BY : Ns. Tri Wahyuni,.S.Kep,.M.Kep


• Perawatan paliatif merupakan pendekatan untuk meningkatkan kualitas hidup pasien dan
keluarga dalam menghadapi penyakit yang mengancam jiwa, dengan cara meringankan
penderitaan terhadap rasa sakit dan memberikan dukungan fisik, psikososial dan spiritual
yang dimulai sejak tegaknya diagnosa hingga akhir kehidupan pasien (World Health
Organization, 2014). Perawatan paliatif juga merupakan suatu pendekatan dalam perawatan
pasien yang terintegrasi dengan terapi pengobatan untuk mengoptimalkan kualitas hidup
pasien dengan penyakit kronis atau mengancam jiwa (National Consensus Project for
Quality Palliative Care, 2009).
• Perawatan paliatif pada anak merupakan suatu pendekatan aktif dan peduli secara penuh,
dari tegaknya diagnosis, sepanjang hidup, hingga kematian anak.Hal ini mencakup
pendekatan secara fisik, emosional, sosial, spiritual dan berfokus pada peningkatan kualitas
hidup bagi anak dan dukungan bagi keluarga. Perawatan paliatif pada anak dirancang untuk
memenuhi kebutuhan unik dan khusus anak dengan kondisi yang mengancam jiwa seperti
kanker, distrofi otot, cystic fibrosis, masalah otak parah, komplikasi dari prematuritas dan
cacat lahir serta gangguan langka (Association for Children’s Palliative Care, 2009)
• Pada tahun 2011, 29.063.194 orang di dunia meninggal karena penyakit yang membutuhkan
perawatan paliatif dan 6% dari jumlah tersebut merupakan anak-anak. Setiap tahunnya
diperkirakan 63 anak dari 100.000 anak dibawah usia 15 tahun membutuhkan perawatan
paliatif pada akhir kehidupannya. Penyebab kematian terbanyak pada anak dengan
kebutuhan perawatan paliatif adalah kelainan konginetal 25,06%, kondisi neonatal 14,64%,
penyakit KEP 14,12%, meningitis 12,62%, HIV/AIDS 10,23% dan penyakit kardiovaskuler
6,18%. Wilayah Asia Tenggara merupakan wilayah tertinggi kedua dengan anak yang
membutuhkan perawatan paliatif (24%) termasuk Indonesia (WHO, 2014).
• Perkembangan perawatan paliatif di Indonesia masih belum merata.
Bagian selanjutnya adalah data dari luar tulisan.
Lemma events_conform es :
  Forall (fun n => isValidMethodName n = true /\ isReservedMethodName n = false) (map fst es) ->
  conforms count (SArray CatalogEventSchema false) (JArr (map catalog_event es)) = true.
Proof.
  intros Hes. cbn [conforms negb orb]. rewrite andb_true_r. induction es as [|p es IH]; [done|].
  apply Forall_cons in Hes as [[Hn _] Hes]. cbn [map forallb]. by rewrite IH, catalog_event_conforms.
Qed.

Lemma field_conforms s : conforms count (SString (Some 1) (Some PEER_FIELD_MAX_LENGTH) None) (JStr s) = field_ok s.
Proof. unfold field_ok. cbn. by rewrite andb_true_r. Qed.

Lemma isCatalog_metadata d d' : defineContract d = Ok d' -> isCatalog (catalog_json d) = metadata_ok d.
Proof.
  intros [Hms Hes]%defineContract_names. unfold isCatalog. rewrite check_conforms.
  apply methods_conform in Hms. apply events_conform in Hes. unfold catalog_json, metadata_ok.
  destruct d as [name version desc proto ms es caps]; cbn [cd_name cd_version cd_description cd_protocol cd_methods cd_events cd_capabilities] in *.
  unfold CatalogSchema. remember (SArray CatalogMethodSchema false) as sm. remember (SArray CatalogEventSchema false) as se.
  remember ProtocolVersionSchema as sp. remember (SString (Some 1) (Some PEER_FIELD_MAX_LENGTH) None) as sf.
  destruct desc, proto, caps; cbn [present app]; cbn [conforms forallb required optional fst snd from_option];
    read_members; cbn [member from_option]; rewrite Hms, Hes; subst;
    rewrite !field_conforms, ?version_conforms; cbn; rewrite ?andb_true_r, ?andb_assoc; done.
Qed.

(** The catalog of a contract [defineContract] accepted builds exactly when the
    texts the application chose fit [catalog.json]: the name and the version have a
    permitted length, the wire version is a version, and each method's
    capabilities are distinct and not empty. Method and topic names, schemas
    and descriptions can never make it fail, so [serve] fails only for those
    texts; a catalog that builds is the document of the definition, and the
    client of a peer that serves it accepts it. *)
Theorem catalog_builds d d' :
  defineContract d = Ok d' ->
  (metadata_ok d = true -> buildCatalog d = Ok (catalog_json d) /\
     discover_settled (Ok (catalog_json d)) = Ok (catalog_json d)) /\
  (metadata_ok d = false -> exists e, buildCatalog d = Err e /\ kind e = schema_refused) /\
  (forall o h s e, serve d o h s = Err e -> metadata_ok d = false /\ sv_discover o <> Some false).
Proof.
  intros Hd. pose proof (isCatalog_metadata _ _ Hd) as Hm.
  unfold serve, buildCatalog, discover_settled, assertCatalog. cbn [mbind outcome_bind]. rewrite Hm.
  split_and!.
  - intros ->. by split.
  - intros ->. eexists. split; [done|done].
  - intros o h s e [He|(? & _ & [=])]%bind_err. destruct (sv_discover o) as [[]|], (metadata_ok d); naive_solver.
Qed.

End Catalog.

(** ** An echo contract *)

(** Schemas that only say which members an object must have. *)
Definition members_engine : SchemaEngine :=
  {| tschema := list jstring;
     value_check := fun ks v =>
       match v with VJson (JObj kvs) => forallb (fun k => bool_decide (k ∈ map fst kvs)) ks | _ => false end;
     value_errors := fun ks v =>
       [{| ve_keyword := KRequired ks; ve_instancePath := []; ve_message := js "must have required properties" |}];
     schema_document := fun ks => [(js "type", JStr (js "object")); (js "required", JArr (map JStr ks))] |}.
#[local] Existing Instance members_engine.
#[local] Existing Instance conforming_checker.

Definition echo_method : MethodDefinition :=
  {| md_params := [js "text"] : tschema; md_result := [js "text"] : tschema;
     md_capabilities := Some [js "echo"]; md_description := None; md_deprecated := None |}.
Definition echo_contract : ContractDefinition :=
  {| cd_name := js "example"; cd_version := js "1.0.0"; cd_description := None; cd_protocol := None;
     cd_methods := [(js "text.say", echo_method)];
     cd_events := Some [(js "text.tick", {| ed_payload := [] : tschema; ed_stream := None; ed_description := None |})];
     cd_capabilities := None |}.
Definition guarded : ServeOptions := {| sv_guard := true; sv_validateResults := Some true; sv_discover := None |}.
Definition text_hi : jsval := VJson (JObj [(js "text", JStr (js "hi"))]).
Definition opened : session := (drive opening).1.
Definition served : session * list (jstring * nat) :=
  default (opened, []) (ok_of (serve echo_contract guarded 40 opened)).
Definition hi_run : list served_input := [GuardSettled None; HandlerSettled (HReturn text_hi)].

Example echo_refused :
  exists e, serve_run echo_contract guarded (js "text.say") echo_method (VJson (JObj [])) opened hi_run =
            (Settled (HThrow (TRemote e)), []) /\
  re_message e = js "Parameters of " ++ [34] ++ js "text.say" ++ [34] ++
                 js " do not match the contract at /text: must have required properties.".
Proof. eexists. split; vm_compute; reflexivity. Qed.

Lemma serve_gated_witness :
  exists effs, serve_run echo_contract guarded (js "text.say") echo_method text_hi opened hi_run =
               (Settled (HReturn text_hi), effs) /\
    CallHandler (js "text.say") text_hi ∈ effs /\ value_check (md_result echo_method) text_hi = true.
Proof.
  set (effs := (serve_run echo_contract guarded (js "text.say") echo_method text_hi opened hi_run).2).
  assert (serve_run echo_contract guarded (js "text.say") echo_method text_hi opened hi_run =
          (Settled (HReturn text_hi), effs)) as Hrun by (vm_compute; reflexivity).
  exists effs. split; [exact Hrun|].
  destruct (serve_gated echo_contract guarded (js "text.say") echo_method text_hi opened hi_run _ effs
    ltac:(vm_compute; reflexivity) Hrun) as (_ & _ & _ & Hres).
  destruct (Hres text_hi eq_refl) as (Hc & _ & Hv). split; [exact Hc|exact (Hv eq_refl)].
Defined.

Lemma serve_reversible_witness :
  served.2 = [(RPC_DISCOVER, 40%nat); (js "text.say", 41%nat)] /\
  s_handlers served.1 !! js "text.say" = Some 41%nat.
Proof.
  split; [vm_compute; reflexivity|].
  assert (serve echo_contract guarded 40 opened = Ok (served.1, served.2)) as Hs by (vm_compute; reflexivity).
  assert (NoDup (map fst (cd_methods echo_contract))) as Hnd by (apply (bool_decide_unpack _); vm_compute; exact I).
  destruct (serve_reversible echo_contract echo_contract guarded 40 opened served.1 served.2
    ltac:(vm_compute; reflexivity) Hnd Hs) as (_ & _ & Hin & _).
  apply Hin. apply (bool_decide_unpack _). vm_compute. exact I.
Defined.

Lemma catalog_builds_witness :
  metadata_ok echo_contract = true /\ buildCatalog echo_contract = Ok (catalog_json echo_contract).
Proof.
  assert (metadata_ok echo_contract = true) as Hm by (vm_compute; reflexivity).
  split; [exact Hm|].
  destruct (catalog_builds echo_contract echo_contract ltac:(vm_compute; reflexivity)) as (Hb & _).
  exact (proj1 (Hb Hm)).
Defined.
Rumah sakit yang
mampu memberikan pelayanan perawatan paliatif di Indonesia masih terbatas di 5 (lima) ibu
kota provinsi yaitu Jakarta, Yogyakarta, Surabaya, Denpasar dan Makassar. Sedangkan
pasien membutuhkan pelayanan perawatan paliatif yang bermutu, komprehensif dan holistik.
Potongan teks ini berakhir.